Somewhere below, one line contains "Definition PLANE_3_E1_8F : Plane4Bytes" and a later line contains "U4 0xEA 0xAE 0x9C". Output those two lines and everything between them exactly, and nothing else.
----
Definition PLANE_3_E1_8A : Plane4Bytes :=
  [U4 0xE1 0x8A 0x80 0x00; U4 0xE1 0x8A 0x81 0x00; U4 0xE1 0x8A 0x82 0x00; U4 0xE1 0x8A 0x83 0x00;
   U4 0xE1 0x8A 0x84 0x00; U4 0xE1 0x8A 0x85 0x00; U4 0xE1 0x8A 0x86 0x00; U4 0xE1 0x8A 0x87 0x00;
   U4 0xE1 0x8A 0x88 0x00; U4 0xE1 0x8A 0x89 0x00; U4 0xE1 0x8A 0x8A 0x00; U4 0xE1 0x8A 0x8B 0x00;
   U4 0xE1 0x8A 0x8C 0x00; U4 0xE1 0x8A 0x8D 0x00; U4 0xE1 0x8A 0x8E 0x00; U4 0xE1 0x8A 0x8F 0x00;
   U4 0xE1 0x8A 0x90 0x00; U4 0xE1 0x8A 0x91 0x00; U4 0xE1 0x8A 0x92 0x00; U4 0xE1 0x8A 0x93 0x00;
   U4 0xE1 0x8A 0x94 0x00; U4 0xE1 0x8A 0x95 0x00; U4 0xE1 0x8A 0x96 0x00; U4 0xE1 0x8A 0x97 0x00;
   U4 0xE1 0x8A 0x98 0x00; U4 0xE1 0x8A 0x99 0x00; U4 0xE1 0x8A 0x9A 0x00; U4 0xE1 0x8A 0x9B 0x00;
   U4 0xE1 0x8A 0x9C 0x00; U4 0xE1 0x8A 0x9D 0x00; U4 0xE1 0x8A 0x9E 0x00; U4 0xE1 0x8A 0x9F 0x00;
   U4 0xE1 0x8A 0xA0 0x00; U4 0xE1 0x8A 0xA1 0x00; U4 0xE1 0x8A 0xA2 0x00; U4 0xE1 0x8A 0xA3 0x00;
   U4 0xE1 0x8A 0xA4 0x00; U4 0xE1 0x8A 0xA5 0x00; U4 0xE1 0x8A 0xA6 0x00; U4 0xE1 0x8A 0xA7 0x00;
   U4 0xE1 0x8A 0xA8 0x00; U4 0xE1 0x8A 0xA9 0x00; U4 0xE1 0x8A 0xAA 0x00; U4 0xE1 0x8A 0xAB 0x00;
   U4 0xE1 0x8A 0xAC 0x00; U4 0xE1 0x8A 0xAD 0x00; U4 0xE1 0x8A 0xAE 0x00; U4 0xE1 0x8A 0xAF 0x00;
   U4 0xE1 0x8A 0xB0 0x00; U4 0xE1 0x8A 0xB1 0x00; U4 0xE1 0x8A 0xB2 0x00; U4 0xE1 0x8A 0xB3 0x00;
   U4 0xE1 0x8A 0xB4 0x00; U4 0xE1 0x8A 0xB5 0x00; U4 0xE1 0x8A 0xB6 0x00; U4 0xE1 0x8A 0xB7 0x00;
   U4 0xE1 0x8A 0xB8 0x00; U4 0xE1 0x8A 0xB9 0x00; U4 0xE1 0x8A 0xBA 0x00; U4 0xE1 0x8A 0xBB 0x00;
   U4 0xE1 0x8A 0xBC 0x00; U4 0xE1 0x8A 0xBD 0x00; U4 0xE1 0x8A 0xBE 0x00; U4 0xE1 0x8A 0xBF 0x00].

Definition PLANE_3_E1_8B : Plane4Bytes :=
  [U4 0xE1 0x8B 0x80 0x00; U4 0xE1 0x8B 0x81 0x00; U4 0xE1 0x8B 0x82 0x00; U4 0xE1 0x8B 0x83 0x00;
   U4 0xE1 0x8B 0x84 0x00; U4 0xE1 0x8B 0x85 0x00; U4 0xE1 0x8B 0x86 0x00; U4 0xE1 0x8B 0x87 0x00;
   U4 0xE1 0x8B 0x88 0x00; U4 0xE1 0x8B 0x89 0x00; U4 0xE1 0x8B 0x8A 0x00; U4 0xE1 0x8B 0x8B 0x00;
   U4 0xE1 0x8B 0x8C 0x00; U4 0xE1 0x8B 0x8D 0x00; U4 0xE1 0x8B 0x8E 0x00; U4 0xE1 0x8B 0x8F 0x00;
   U4 0xE1 0x8B 0x90 0x00; U4 0xE1 0x8B 0x91 0x00; U4 0xE1 0x8B 0x92 0x00; U4 0xE1 0x8B 0x93 0x00;
   U4 0xE1 0x8B 0x94 0x00; U4 0xE1 0x8B 0x95 0x00; U4 0xE1 0x8B 0x96 0x00; U4 0xE1 0x8B 0x97 0x00;
   U4 0xE1 0x8B 0x98 0x00; U4 0xE1 0x8B 0x99 0x00; U4 0xE1 0x8B 0x9A 0x00; U4 0xE1 0x8B 0x9B 0x00;
   U4 0xE1 0x8B 0x9C 0x00; U4 0xE1 0x8B 0x9D 0x00; U4 0xE1 0x8B 0x9E 0x00; U4 0xE1 0x8B 0x9F 0x00;
   U4 0xE1 0x8B 0xA0 0x00; U4 0xE1 0x8B 0xA1 0x00; U4 0xE1 0x8B 0xA2 0x00; U4 0xE1 0x8B 0xA3 0x00;
   U4 0xE1 0x8B 0xA4 0x00; U4 0xE1 0x8B 0xA5 0x00; U4 0xE1 0x8B 0xA6 0x00; U4 0xE1 0x8B 0xA7 0x00;
   U4 0xE1 0x8B 0xA8 0x00; U4 0xE1 0x8B 0xA9 0x00; U4 0xE1 0x8B 0xAA 0x00; U4 0xE1 0x8B 0xAB 0x00;
   U4 0xE1 0x8B 0xAC 0x00; U4 0xE1 0x8B 0xAD 0x00; U4 0xE1 0x8B 0xAE 0x00; U4 0xE1 0x8B 0xAF 0x00;
   U4 0xE1 0x8B 0xB0 0x00; U4 0xE1 0x8B 0xB1 0x00; U4 0xE1 0x8B 0xB2 0x00; U4 0xE1 0x8B 0xB3 0x00;
   U4 0xE1 0x8B 0xB4 0x00; U4 0xE1 0x8B 0xB5 0x00; U4 0xE1 0x8B 0xB6 0x00; U4 0xE1 0x8B 0xB7 0x00;
   U4 0xE1 0x8B 0xB8 0x00; U4 0xE1 0x8B 0xB9 0x00; U4 0xE1 0x8B 0xBA 0x00; U4 0xE1 0x8B 0xBB 0x00;
   U4 0xE1 0x8B 0xBC 0x00; U4 0xE1 0x8B 0xBD 0x00; U4 0xE1 0x8B 0xBE 0x00; U4 0xE1 0x8B 0xBF 0x00].

Definition PLANE_3_E1_8C : Plane4Bytes :=
  [U4 0xE1 0x8C 0x80 0x00; U4 0xE1 0x8C 0x81 0x00; U4 0xE1 0x8C 0x82 0x00; U4 0xE1 0x8C 0x83 0x00;
   U4 0xE1 0x8C 0x84 0x00; U4 0xE1 0x8C 0x85 0x00; U4 0xE1 0x8C 0x86 0x00; U4 0xE1 0x8C 0x87 0x00;
   U4 0xE1 0x8C 0x88 0x00; U4 0xE1 0x8C 0x89 0x00; U4 0xE1 0x8C 0x8A 0x00; U4 0xE1 0x8C 0x8B 0x00;
   U4 0xE1 0x8C 0x8C 0x00; U4 0xE1 0x8C 0x8D 0x00; U4 0xE1 0x8C 0x8E 0x00; U4 0xE1 0x8C 0x8F 0x00;
   U4 0xE1 0x8C 0x90 0x00; U4 0xE1 0x8C 0x91 0x00; U4 0xE1 0x8C 0x92 0x00; U4 0xE1 0x8C 0x93 0x00;
   U4 0xE1 0x8C 0x94 0x00; U4 0xE1 0x8C 0x95 0x00; U4 0xE1 0x8C 0x96 0x00; U4 0xE1 0x8C 0x97 0x00;
   U4 0xE1 0x8C 0x98 0x00; U4 0xE1 0x8C 0x99 0x00; U4 0xE1 0x8C 0x9A 0x00; U4 0xE1 0x8C 0x9B 0x00;
   U4 0xE1 0x8C 0x9C 0x00; U4 0xE1 0x8C 0x9D 0x00; U4 0xE1 0x8C 0x9E 0x00; U4 0xE1 0x8C 0x9F 0x00;
   U4 0xE1 0x8C 0xA0 0x00; U4 0xE1 0x8C 0xA1 0x00; U4 0xE1 0x8C 0xA2 0x00; U4 0xE1 0x8C 0xA3 0x00;
   U4 0xE1 0x8C 0xA4 0x00; U4 0xE1 0x8C 0xA5 0x00; U4 0xE1 0x8C 0xA6 0x00; U4 0xE1 0x8C 0xA7 0x00;
   U4 0xE1 0x8C 0xA8 0x00; U4 0xE1 0x8C 0xA9 0x00; U4 0xE1 0x8C 0xAA 0x00; U4 0xE1 0x8C 0xAB 0x00;
   U4 0xE1 0x8C 0xAC 0x00; U4 0xE1 0x8C 0xAD 0x00; U4 0xE1 0x8C 0xAE 0x00; U4 0xE1 0x8C 0xAF 0x00;
   U4 0xE1 0x8C 0xB0 0x00; U4 0xE1 0x8C 0xB1 0x00; U4 0xE1 0x8C 0xB2 0x00; U4 0xE1 0x8C 0xB3 0x00;
   U4 0xE1 0x8C 0xB4 0x00; U4 0xE1 0x8C 0xB5 0x00; U4 0xE1 0x8C 0xB6 0x00; U4 0xE1 0x8C 0xB7 0x00;
   U4 0xE1 0x8C 0xB8 0x00; U4 0xE1 0x8C 0xB9 0x00; U4 0xE1 0x8C 0xBA 0x00; U4 0xE1 0x8C 0xBB 0x00;
   U4 0xE1 0x8C 0xBC 0x00; U4 0xE1 0x8C 0xBD 0x00; U4 0xE1 0x8C 0xBE 0x00; U4 0xE1 0x8C 0xBF 0x00].

Definition PLANE_3_E1_8D : Plane4Bytes :=
  [U4 0xE1 0x8D 0x80 0x00; U4 0xE1 0x8D 0x81 0x00; U4 0xE1 0x8D 0x82 0x00; U4 0xE1 0x8D 0x83 0x00;
   U4 0xE1 0x8D 0x84 0x00; U4 0xE1 0x8D 0x85 0x00; U4 0xE1 0x8D 0x86 0x00; U4 0xE1 0x8D 0x87 0x00;
   U4 0xE1 0x8D 0x88 0x00; U4 0xE1 0x8D 0x89 0x00; U4 0xE1 0x8D 0x8A 0x00; U4 0xE1 0x8D 0x8B 0x00;
   U4 0xE1 0x8D 0x8C 0x00; U4 0xE1 0x8D 0x8D 0x00; U4 0xE1 0x8D 0x8E 0x00; U4 0xE1 0x8D 0x8F 0x00;
   U4 0xE1 0x8D 0x90 0x00; U4 0xE1 0x8D 0x91 0x00; U4 0xE1 0x8D 0x92 0x00; U4 0xE1 0x8D 0x93 0x00;
   U4 0xE1 0x8D 0x94 0x00; U4 0xE1 0x8D 0x95 0x00; U4 0xE1 0x8D 0x96 0x00; U4 0xE1 0x8D 0x97 0x00;
   U4 0xE1 0x8D 0x98 0x00; U4 0xE1 0x8D 0x99 0x00; U4 0xE1 0x8D 0x9A 0x00; U4 0xE1 0x8D 0x9B 0x00;
   U4 0xE1 0x8D 0x9C 0x00; U4 0xE1 0x8D 0x9D 0x00; U4 0xE1 0x8D 0x9E 0x00; U4 0xE1 0x8D 0x9F 0x00;
   U4 0xE1 0x8D 0xA0 0x00; U4 0xE1 0x8D 0xA1 0x00; U4 0xE1 0x8D 0xA2 0x00; U4 0xE1 0x8D 0xA3 0x00;
   U4 0xE1 0x8D 0xA4 0x00; U4 0xE1 0x8D 0xA5 0x00; U4 0xE1 0x8D 0xA6 0x00; U4 0xE1 0x8D 0xA7 0x00;
   U4 0xE1 0x8D 0xA8 0x00; U4 0xE1 0x8D 0xA9 0x00; U4 0xE1 0x8D 0xAA 0x00; U4 0xE1 0x8D 0xAB 0x00;
   U4 0xE1 0x8D 0xAC 0x00; U4 0xE1 0x8D 0xAD 0x00; U4 0xE1 0x8D 0xAE 0x00; U4 0xE1 0x8D 0xAF 0x00;
   U4 0xE1 0x8D 0xB0 0x00; U4 0xE1 0x8D 0xB1 0x00; U4 0xE1 0x8D 0xB2 0x00; U4 0xE1 0x8D 0xB3 0x00;
   U4 0xE1 0x8D 0xB4 0x00; U4 0xE1 0x8D 0xB5 0x00; U4 0xE1 0x8D 0xB6 0x00; U4 0xE1 0x8D 0xB7 0x00;
   U4 0xE1 0x8D 0xB8 0x00; U4 0xE1 0x8D 0xB9 0x00; U4 0xE1 0x8D 0xBA 0x00; U4 0xE1 0x8D 0xBB 0x00;
   U4 0xE1 0x8D 0xBC 0x00; U4 0xE1 0x8D 0xBD 0x00; U4 0xE1 0x8D 0xBE 0x00; U4 0xE1 0x8D 0xBF 0x00].

Definition PLANE_3_E1_8E : Plane4Bytes :=
  [U4 0xE1 0x8E 0x80 0x00; U4 0xE1 0x8E 0x81 0x00; U4 0xE1 0x8E 0x82 0x00; U4 0xE1 0x8E 0x83 0x00;
   U4 0xE1 0x8E 0x84 0x00; U4 0xE1 0x8E 0x85 0x00; U4 0xE1 0x8E 0x86 0x00; U4 0xE1 0x8E 0x87 0x00;
   U4 0xE1 0x8E 0x88 0x00; U4 0xE1 0x8E 0x89 0x00; U4 0xE1 0x8E 0x8A 0x00; U4 0xE1 0x8E 0x8B 0x00;
   U4 0xE1 0x8E 0x8C 0x00; U4 0xE1 0x8E 0x8D 0x00; U4 0xE1 0x8E 0x8E 0x00; U4 0xE1 0x8E 0x8F 0x00;
   U4 0xE1 0x8E 0x90 0x00; U4 0xE1 0x8E 0x91 0x00; U4 0xE1 0x8E 0x92 0x00; U4 0xE1 0x8E 0x93 0x00;
   U4 0xE1 0x8E 0x94 0x00; U4 0xE1 0x8E 0x95 0x00; U4 0xE1 0x8E 0x96 0x00; U4 0xE1 0x8E 0x97 0x00;
   U4 0xE1 0x8E 0x98 0x00; U4 0xE1 0x8E 0x99 0x00; U4 0xE1 0x8E 0x9A 0x00; U4 0xE1 0x8E 0x9B 0x00;
   U4 0xE1 0x8E 0x9C 0x00; U4 0xE1 0x8E 0x9D 0x00; U4 0xE1 0x8E 0x9E 0x00; U4 0xE1 0x8E 0x9F 0x00;
   U4 0xEA 0xAD 0xB0 0x00; U4 0xEA 0xAD 0xB1 0x00; U4 0xEA 0xAD 0xB2 0x00; U4 0xEA 0xAD 0xB3 0x00;
   U4 0xEA 0xAD 0xB4 0x00; U4 0xEA 0xAD 0xB5 0x00; U4 0xEA 0xAD 0xB6 0x00; U4 0xEA 0xAD 0xB7 0x00;
   U4 0xEA 0xAD 0xB8 0x00; U4 0xEA 0xAD 0xB9 0x00; U4 0xEA 0xAD 0xBA 0x00; U4 0xEA 0xAD 0xBB 0x00;
   U4 0xEA 0xAD 0xBC 0x00; U4 0xEA 0xAD 0xBD 0x00; U4 0xEA 0xAD 0xBE 0x00; U4 0xEA 0xAD 0xBF 0x00;
   U4 0xEA 0xAE 0x80 0x00; U4 0xEA 0xAE 0x81 0x00; U4 0xEA 0xAE 0x82 0x00; U4 0xEA 0xAE 0x83 0x00;
   U4 0xEA 0xAE 0x84 0x00; U4 0xEA 0xAE 0x85 0x00; U4 0xEA 0xAE 0x86 0x00; U4 0xEA 0xAE 0x87 0x00;
   U4 0xEA 0xAE 0x88 0x00; U4 0xEA 0xAE 0x89 0x00; U4 0xEA 0xAE 0x8A 0x00; U4 0xEA 0xAE 0x8B 0x00;
   U4 0xEA 0xAE 0x8C 0x00; U4 0xEA 0xAE 0x8D 0x00; U4 0xEA 0xAE 0x8E 0x00; U4 0xEA 0xAE 0x8F 0x00].

Definition PLANE_3_E1_8F : Plane4Bytes :=
  [U4 0xEA 0xAE 0x90 0x00; U4 0xEA 0xAE 0x91 0x00; U4 0xEA 0xAE 0x92 0x00; U4 0xEA 0xAE 0x93 0x00;
   U4 0xEA 0xAE 0x94 0x00; U4 0xEA 0xAE 0x95 0x00; U4 0xEA 0xAE 0x96 0x00; U4 0xEA 0xAE 0x97 0x00;
   U4 0xEA 0xAE 0x98 0x00; U4 0xEA 0xAE 0x99 0x00; U4 0xEA 0xAE 0x9A 0x00; U4 0xEA 0xAE 0x9B 0x00;
   U4 0xEA 0xAE 0x9C 0x00; U4 0xEA 0xAE 0x9D 0x00; U4 0xEA 0xAE 0x9E 0x00; U4 0xEA 0xAE 0x9F 0x00;
   U4 0xEA 0xAE 0xA0 0x00; U4 0xEA 0xAE 0xA1 0x00; U4 0xEA 0xAE 0xA2 0x00; U4 0xEA 0xAE 0xA3 0x00;
   U4 0xEA 0xAE 0xA4 0x00; U4 0xEA 0xAE 0xA5 0x00; U4 0xEA 0xAE 0xA6 0x00; U4 0xEA 0xAE 0xA7 0x00;
   U4 0xEA 0xAE 0xA8 0x00; U4 0xEA 0xAE 0xA9 0x00; U4 0xEA 0xAE 0xAA 0x00; U4 0xEA 0xAE 0xAB 0x00;
   U4 0xEA 0xAE 0xAC 0x00; U4 0xEA 0xAE 0xAD 0x00; U4 0xEA 0xAE 0xAE 0x00; U4 0xEA 0xAE 0xAF 0x00;
   U4 0xEA 0xAE 0xB0 0x00; U4 0xEA 0xAE 0xB1 0x00; U4 0xEA 0xAE 0xB2 0x00; U4 0xEA 0xAE 0xB3 0x00;
   U4 0xEA 0xAE 0xB4 0x00; U4 0xEA 0xAE 0xB5 0x00; U4 0xEA 0xAE 0xB6 0x00; U4 0xEA 0xAE 0xB7 0x00;
   U4 0xEA 0xAE 0xB8 0x00; U4 0xEA 0xAE 0xB9 0x00; U4 0xEA 0xAE 0xBA 0x00; U4 0xEA 0xAE 0xBB 0x00;
   U4 0xEA 0xAE 0xBC 0x00; U4 0xEA 0xAE 0xBD 0x00; U4 0xEA 0xAE 0xBE 0x00; U4 0xEA 0xAE 0xBF 0x00;
   U4 0xE1 0x8F 0xB8 0x00; U4 0xE1 0x8F 0xB9 0x00; U4 0xE1 0x8F 0xBA 0x00; U4 0xE1 0x8F 0xBB 0x00;
   U4 0xE1 0x8F 0xBC 0x00; U4 0xE1 0x8F 0xBD 0x00; U4 0xE1 0x8F 0xB6 0x00; U4 0xE1 0x8F 0xB7 0x00;
   U4 0xE1 0x8F 0xB8 0x00; U4 0xE1 0x8F 0xB9 0x00; U4 0xE1 0x8F 0xBA 0x00; U4 0xE1 0x8F 0xBB 0x00;
   U4 0xE1 0x8F 0xBC 0x00; U4 0xE1 0x8F 0xBD 0x00; U4 0xE1 0x8F 0xBE 0x00; U4 0xE1 0x8F 0xBF 0x00].

Definition PLANE_3_E1_90 : Plane4Bytes :=
  [U4 0xE1 0x90 0x80 0x00; U4 0xE1 0x90 0x81 0x00; U4 0xE1 0x90 0x82 0x00; U4 0xE1 0x90 0x83 0x00;
   U4 0xE1 0x90 0x84 0x00; U4 0xE1 0x90 0x85 0x00; U4 0xE1 0x90 0x86 0x00; U4 0xE1 0x90 0x87 0x00;
   U4 0xE1 0x90 0x88 0x00; U4 0xE1 0x90 0x89 0x00; U4 0xE1 0x90 0x8A 0x00; U4 0xE1 0x90 0x8B 0x00;
   U4 0xE1 0x90 0x8C 0x00; U4 0xE1 0x90 0x8D 0x00; U4 0xE1 0x90 0x8E 0x00; U4 0xE1 0x90 0x8F 0x00;
   U4 0xE1 0x90 0x90 0x00; U4 0xE1 0x90 0x91 0x00; U4 0xE1 0x90 0x92 0x00; U4 0xE1 0x90 0x93 0x00;
   U4 0xE1 0x90 0x94 0x00; U4 0xE1 0x90 0x95 0x00; U4 0xE1 0x90 0x96 0x00; U4 0xE1 0x90 0x97 0x00;
   U4 0xE1 0x90 0x98 0x00; U4 0xE1 0x90 0x99 0x00; U4 0xE1 0x90 0x9A 0x00; U4 0xE1 0x90 0x9B 0x00;
   U4 0xE1 0x90 0x9C 0x00; U4 0xE1 0x90 0x9D 0x00; U4 0xE1 0x90 0x9E 0x00; U4 0xE1 0x90 0x9F 0x00;
   U4 0xE1 0x90 0xA0 0x00; U4 0xE1 0x90 0xA1 0x00; U4 0xE1 0x90 0xA2 0x00; U4 0xE1 0x90 0xA3 0x00;
   U4 0xE1 0x90 0xA4 0x00; U4 0xE1 0x90 0xA5 0x00; U4 0xE1 0x90 0xA6 0x00; U4 0xE1 0x90 0xA7 0x00;
   U4 0xE1 0x90 0xA8 0x00; U4 0xE1 0x90 0xA9 0x00; U4 0xE1 0x90 0xAA 0x00; U4 0xE1 0x90 0xAB 0x00;
   U4 0xE1 0x90 0xAC 0x00; U4 0xE1 0x90 0xAD 0x00; U4 0xE1 0x90 0xAE 0x00; U4 0xE1 0x90 0xAF 0x00;
   U4 0xE1 0x90 0xB0 0x00; U4 0xE1 0x90 0xB1 0x00; U4 0xE1 0x90 0xB2 0x00; U4 0xE1 0x90 0xB3 0x00;
   U4 0xE1 0x90 0xB4 0x00; U4 0xE1 0x90 0xB5 0x00; U4 0xE1 0x90 0xB6 0x00; U4 0xE1 0x90 0xB7 0x00;
   U4 0xE1 0x90 0xB8 0x00; U4 0xE1 0x90 0xB9 0x00; U4 0xE1 0x90 0xBA 0x00; U4 0xE1 0x90 0xBB 0x00;
   U4 0xE1 0x90 0xBC 0x00; U4 0xE1 0x90 0xBD 0x00; U4 0xE1 0x90 0xBE 0x00; U4 0xE1 0x90 0xBF 0x00].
----
§ **Response for this exercise**:
Definition PLANE_3_E1_8F : Plane4Bytes :=
  [U4 0xEA 0xAE 0x90 0x00; U4 0xEA 0xAE 0x91 0x00; U4 0xEA 0xAE 0x92 0x00; U4 0xEA 0xAE 0x93 0x00;
   U4 0xEA 0xAE 0x94 0x00; U4 0xEA 0xAE 0x95 0x00; U4 0xEA 0xAE 0x96 0x00; U4 0xEA 0xAE 0x97 0x00;
   U4 0xEA 0xAE 0x98 0x00; U4 0xEA 0xAE 0x99 0x00; U4 0xEA 0xAE 0x9A 0x00; U4 0xEA 0xAE 0x9B 0x00;
   U4 0xEA 0xAE 0x9C 0x00; U4 0xEA 0xAE 0x9D 0x00; U4 0xEA 0xAE 0x9E 0x00; U4 0xEA 0xAE 0x9F 0x00;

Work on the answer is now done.